This story is part of the Behind the Desk series where CNBC Make It gets personal with successful business executives to find out everything from how they got to where they are to what makes them get out of bed in the morning to their daily routines.
"I think I was naturally inclined toward entrepreneurship, but I became an entrepreneur before I even knew what an entrepreneur was," Ahmed, now 31, tells CNBC Make It.
Whoop — a membership service that says it "collects physiological data 24/7 to provide the most accurate and granular understanding of your body" via a wearable and an app — has also grown drastically. The Boston-based company has partnerships with the PGA, MLB and the NFL Players Association as the official wearable for its athletes. It has raised more than $200 million to date from investors including former Super Bowl MVPs Patrick Mahomes and Eli Manning, for a $1.2 billion valuation.
Whoop has raised more than $200 million to date, valuing the company at $1.2 billion.Source: WHOOP
But creating a business, let alone a billion-dollar "unicorn," wasn't Ahmed's initial goal. At first, he just wanted to solve a problem: As a busy government and economics major and captain of Harvard's squash team, he was training too much and burning himself out.
"I would get to be one of the fittest guys on the team, but then I would also kind of collapse," says Ahmed. "So I got interested in, what could I measure about my body to prevent this?"

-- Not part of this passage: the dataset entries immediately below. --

Lemma fmap_sublist {A B} (f : A → B) (l k : list A) : l `sublist_of` k → f <$> l `sublist_of` f <$> k.
Proof. induction 1; cbn; by constructor. Qed.
Lemma expire_planned done t t' s : planned done t s → t <= t' → planned done t' (expire t' s).
Proof.
  intros [P1 P2 P3 P4 P5 P6 P7 P8 P9 P10] Ht. unfold expire.
  assert (∀ a x, (a, x) ∈ active s → (a, x) ∈ filter (λ a, t' <= a.1) (active s) ∨ a < t') as Hsplit.
  { intros a x Hin. destruct (decide (t' <= a)); [left; by apply list_elem_of_filter|right; lia]. }
  assert (∀ x, x ∈ (filter (λ a, ¬ t' <= a.1) (active s)).*2 → ∃ a, (a, x) ∈ active s ∧ a < t') as Hgone.
  { intros x ([a y] & -> & [Ha Hin]%list_elem_of_filter)%list_elem_of_fmap. exists a. cbn in *. split; [done|lia]. }
  assert (∀ a b x, (a, x) ∈ active s → (b, x) ∈ active s → a = b) as Huniq.
  { intros a b x [i Hi]%list_elem_of_lookup_1 [j Hj]%list_elem_of_lookup_1.
    assert (i = j) as -> by (eapply NoDup_lookup; [exact P6|by rewrite list_lookup_fmap, Hi|by rewrite list_lookup_fmap, Hj]). congruence. }
  assert ((filter (λ a, t' <= a.1) (active s)).*2 `sublist_of` (active s).*2) as Hsub by (apply fmap_sublist, sublist_filter).
  constructor; cbn [active free slots assigned]; try done.
  - intros k l Hin. specialize (P4 k l Hin). lia.
  - intros k l x Hin Hk. destruct (P5 k l x Hin Hk) as [Ha|Ha]; [by apply Hsplit|right; lia].
  - by eapply sublist_NoDup.
  - intros x. rewrite elem_of_app, adds_elem. intros [Hx|[(a & Hx & _)%Hgone|Hx]]; apply P7, elem_of_app.
    + left. by eapply elem_of_sublist.
    + left. apply list_elem_of_fmap. by exists (a, x).
    + by right.
  - intros x. rewrite adds_elem. intros Hx Hin. assert (x ∈ (active s).*2) as Hact by (by eapply elem_of_sublist).
    destruct Hx as [(a & Ha & Hlt)%Hgone|Hx]; [|by apply (P8 x)].
    apply list_elem_of_fmap in Hin as ([b y] & -> & [Hb Hin]%list_elem_of_filter). cbn in *. pose proof (Huniq _ _ _ Ha Hin). lia.
  - intros k l x Hin Hk. rewrite adds_elem. intros [(a & Ha & Hlt)%Hgone|Hx].
    + destruct (P5 k l x Hin Hk) as [Hb|Hb]; [|lia]. pose proof (Huniq _ _ _ Ha Hb). lia.
    + specialize (P9 k l x Hin Hk Hx). lia.
Qed.

Lemma insert_get {V} k (v : V) m k' : BTree.sorted m → BTree.get k' (BTree.insert k v m) = if decide (k' = k) then Some v else BTree.get k' m.
Proof.
  intros Hs. unfold BTree.insert. by rewrite BTree.get_entry_or.
Qed.

(** A value takes slot [x]: nothing that used it reaches the value's start. *)
Lemma take_slot done t k l x s act fr sl :
  planned done t s → k ∉ done.*1 → sl_first l = t →
  (x < length sl)%nat → (∃ size, sl !! x = Some size ∧ sl_bytes l <= size) → slots s `prefix_of` sl →
  act = active s ++ [(sl_last l, x)] → x ∉ (active s).*2 →
  (∀ y, y ∈ fr → y ∈ free s ∧ y ≠ x) →
  (∀ k' l', (k', l') ∈ done → BTree.get k' (assigned s) = Some x → sl_last l' < t) →
  planned (done ++ [(k, l)]) t (mkPlanning act fr sl (BTree.insert k x (assigned s))).
Proof.
  intros [P1 P2 P3 P4 P5 P6 P7 P8 P9 P10] Hk Hf Hx Hsize Hpre -> Hact Hfr Hold.
  assert (∀ k' y, BTree.get k' (BTree.insert k x (assigned s)) = Some y →
    (k' = k ∧ y = x) ∨ (k' ≠ k ∧ BTree.get k' (assigned s) = Some y)) as Hget.
  { intros k' y. rewrite insert_get by done. case_decide; [intros [= <-]; by left|by right]. }
  assert (∀ k' l', (k', l') ∈ done → k' ≠ k) as Hne.
  { intros k' l' Hin ->. apply Hk, list_elem_of_fmap. by exists (k, l'). }
  assert (∀ k' l', (k', l') ∈ done ++ [(k, l)] → (k', l') ∈ done ∨ (k' = k ∧ l' = l)) as Hin.
  { intros k' l' [H|[= -> ->]%list_elem_of_singleton]%elem_of_app; auto. }
  constructor; cbn [active free slots assigned].
  - by apply BTree.entry_or_sorted.
  - intros k' y [[-> _]|[_ H]]%Hget; rewrite fmap_app; apply elem_of_app; [right; by left|left; by eapply P2].
  - intros k' l' [H|[-> ->]]%Hin.
    + destruct (P3 k' l' H) as (y & size & H1 & H2 & H3). exists y, size. rewrite insert_get by done.
      rewrite decide_False by (by eapply Hne). split_and!; [done|by eapply prefix_lookup_Some|done].
    + destruct Hsize as (size & H1 & H2). exists x, size. rewrite insert_get by done. by rewrite decide_True.
  - intros k' l' [H|[-> ->]]%Hin; [by eapply P4|lia].
  - intros k' l' y Hd Hy. apply Hin in Hd as [H|[-> ->]]; apply Hget in Hy as [[E ->]|[E Hy]]; try done.
    + by apply Hne in H.
    + destruct (P5 k' l' y H Hy); [left; apply elem_of_app; by left|by right].
    + left. apply elem_of_app. right. by left.
  - rewrite fmap_app. apply NoDup_app. split_and!; [done| |apply NoDup_singleton]. intros y Hy ->%list_elem_of_singleton. done.
  - intros y. rewrite fmap_app, !elem_of_app. pose proof (prefix_length _ _ Hpre) as Hlen.
    intros [[Hy| ->%list_elem_of_singleton]|[Hy _]%Hfr]; [|done|]; (eapply Nat.lt_le_trans; [apply P7, elem_of_app; eauto|done]).
  - intros y [Hy Hyx]%Hfr. rewrite fmap_app. intros [Hin'| ->%list_elem_of_singleton]%elem_of_app; [by apply (P8 y)|done].
  - intros k' l' y Hd Hy [Hfree Hyx]%Hfr. apply Hget in Hy as [[-> ->]|[E Hy]]; [done|]. apply Hin in Hd as [H|[-> ->]]; [by eapply P9|done].
  - intros k1 l1 k2 l2 y H1 H2 Hkk G1 G2. unfold apart. apply Hget in G1 as [[-> ->]|[E1 G1]], G2 as [[-> E]|[E2 G2]]; try done.
    + apply Hin in H1 as [H1|[_ ->]]; [by apply Hne in H1|]. apply Hin in H2 as [H2|[-> _]]; [|done].
      specialize (Hold k2 l2 H2 G2). lia.
    + subst y. apply Hin in H2 as [H2|[_ ->]]; [by apply Hne in H2|]. apply Hin in H1 as [H1|[-> _]]; [|done].
      specialize (Hold k1 l1 H1 G1). lia.
    + apply Hin in H1 as [H1|[-> _]]; [|done]. apply Hin in H2 as [H2|[-> _]]; [|done]. by apply (P10 k1 l1 k2 l2 y).
Qed.
Lemma plan_step_planned done t k l s :
  planned done t s → k ∉ done.*1 → t <= sl_first l → planned (done ++ [(k, l)]) (sl_first l) (plan_step s (k, l)).
Proof.
  intros Hp Hk Ht. apply (expire_planned _ _ _ _ Hp) in Ht. unfold plan_step. cbn [snd]. set (s1 := expire (sl_first l) s) in *.
  clearbody s1. clear Hp s. unfold place. destruct (best (slots s1) (sl_bytes l) (free s1)) as [x|] eqn:E.
  - apply best_Some in E as [Hfree Hfit]. assert (x < length (slots s1))%nat as Hx by (apply (pl_known _ _ _ Ht), elem_of_app; by right).
    destruct (lookup_lt_is_Some_2 (slots s1) x Hx) as [size Hsize]. rewrite Hsize in Hfit. cbn in Hfit.
    apply (take_slot done (sl_first l) k l x s1); try done; [by eauto|by apply (pl_free _ _ _ Ht)| |].
    + intros y [Hne Hy]%list_elem_of_filter. done.
    + intros k' l' Hd Hg. by apply (pl_idle _ _ _ Ht k' l' x).
  - apply (take_slot done (sl_first l) k l (length (slots s1)) s1); try done.
    + rewrite length_app. cbn. lia.
    + exists (sl_bytes l). split; [by rewrite lookup_app_r, Nat.sub_diag by lia|done].
    + by exists [sl_bytes l].
    + intros Hin. apply (Nat.lt_irrefl (length (slots s1))), (pl_known _ _ _ Ht), elem_of_app. by left.
    + intros y Hy. split; [done|]. intros ->. apply (Nat.lt_irrefl (length (slots s1))), (pl_known _ _ _ Ht), elem_of_app. by right.
    + intros k' l' Hd Hg. destruct (pl_fits _ _ _ Ht k' l' Hd) as (y & size & G & Hs & _). rewrite Hg in G. injection G as <-.
      apply lookup_lt_Some in Hs. lia.
Qed.
Lemma finish_planned l done t s :
  planned done t s → NoDup (done ++ l).*1 → StronglySorted before l → (∀ x, x ∈ l → t <= sl_first x.2) →
  ∃ t', planned (done ++ l) t' (foldl plan_step s l).
Proof.
  revert done t s. induction l as [|[k v] l IH]; intros done t s Hp Hnd Hs Ht; cbn [foldl].
  { exists t. by rewrite app_nil_r. }
  inversion_clear Hs as [|? ? Hs' Hall]. rewrite Forall_forall in Hall.
  assert (k ∉ done.*1) as Hk.
  { rewrite fmap_app in Hnd. apply NoDup_app in Hnd as (_ & Hd & _). intros Hin. apply (Hd k Hin). by left. }
  destruct (IH (done ++ [(k, v)]) (sl_first v) (plan_step s (k, v))) as [t' H'].
  - apply (plan_step_planned done t); [done|done|]. apply (Ht (k, v)). by left.
  - by rewrite <-app_assoc.
  - done.
  - intros x Hx. specialize (Hall x Hx). unfold before in Hall. cbn in Hall. lia.
  - exists t'. by rewrite <-app_assoc in H'.
Qed.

Will Ahmed playing squash at Harvard.Source: WHOOP
Ahmed began to research what he was doing wrong, and it turned into an obsession.
"I read something like 500 medical papers while I was in school, and I wrote a paper myself on how to continuously understand the human body," he says. "That research ultimately became the business plan for Whoop."
Here, Ahmed talks to CNBC Make It about the obsession that led to Whoop, his biggest mistake and why he loves cold showers and meditation.
I became an entrepreneur … because I became very obsessed with solving a problem that I faced personally in my life. I kept thinking about this problem of not understanding your body, not knowing enough information about the human body.
I cared more about solving a problem than I did about starting a company, although it turns out starting a company was the way to do it. [My research] ultimately became a need to build technology to solve that problem.
Through all the difficulties of building the business in the last eight or nine years, I think if you can always go back to trying to be obsessed deeply with a problem, that can help pull you through.
There was never a financial motivation for me, it wasn't about driving revenue or market size. It was really this obsession with, can you improve people's health and how can you do that? I think that has gotten us pretty far.
There's a mistake that young entrepreneurs make — really entrepreneurs of any age — and I certainly made it. It's that when you are first getting started, you compare yourself to these heroic entrepreneurs, the Steve Jobs, the Elon Musks and the Jack Dorseys of the world.
You say to yourself, 'Gosh, I can't even hire this one person and here they are, launching rockets or whatever else they are doing.' Like, I'm just not on that caliber.
It's actually a very unhelpful point of view. When they were at your stage, [who's] to say that they necessarily knew all that much more than you did, right? You have to grow into the role.
The process of growing is really focusing on yourself, improving your skills, and you just keep getting a little better every day. Then you wake up 10 years later and you are running a billion-dollar company.
I think it's actually very doable for a large number of people, but I think you have to be incredibly focused on how you are developing. I think it is very self-critical to know what the areas are that you aren't developing fast enough in and what the areas are that you need people around you to complement your skills.
When I wake up in the morning, I take a cold shower. I like cold showers because it's like this one small thing you have to overcome every day. It really gives you a real rush and makes you happy. I do it for two to five minutes probably.
Then I get dressed and I do Transcendental Meditation. I meditate for 20 minutes every morning before I get my coffee and ideally before I look at my phone. I would say that it's probably the single most important thing I learned in my life. It allows you to really examine what are the things that are on your mind and what are the things that are sort of drifting in the subconscious but are affecting your decision-making. I started doing it about six years ago.
I eat three meals a day. I really don't snack. I try to have caffeine in the morning but very little caffeine in the afternoon because it starts to affect your sleep later on. And I try to exercise five days a week.
I've got a whole routine before bed, where I wear these blue light-blocking glasses about an hour before bed. I have a really dark bedroom and I wear a sleep mask on top of that to make sure I'm blocking out any light.
I grew up on Long Island [in New York]. I played a bunch of sports. I was an only child, so I liked being with friends and teammates through various activities.
My dad is an Egyptian immigrant. I think that was helpful for me as well to see someone come to this country with very little and over time, rise the ranks in finance. My mom is an American and a great writer. My dad was much more street smart and my mom was much more book smart.
I think one thing that may have foreshadowed my interest in the [health-tech] space was I always had a general interest in technology. I had one of the first iPods in my sixth grade class or something. I had one of the first Palm Pilots when I was 11 or 12 years old.
I generally always believed that the computer was evolving from living on your desk to your lap to in your pocket to on your body and then over time even in your body.
This interview has been edited for length and clarity.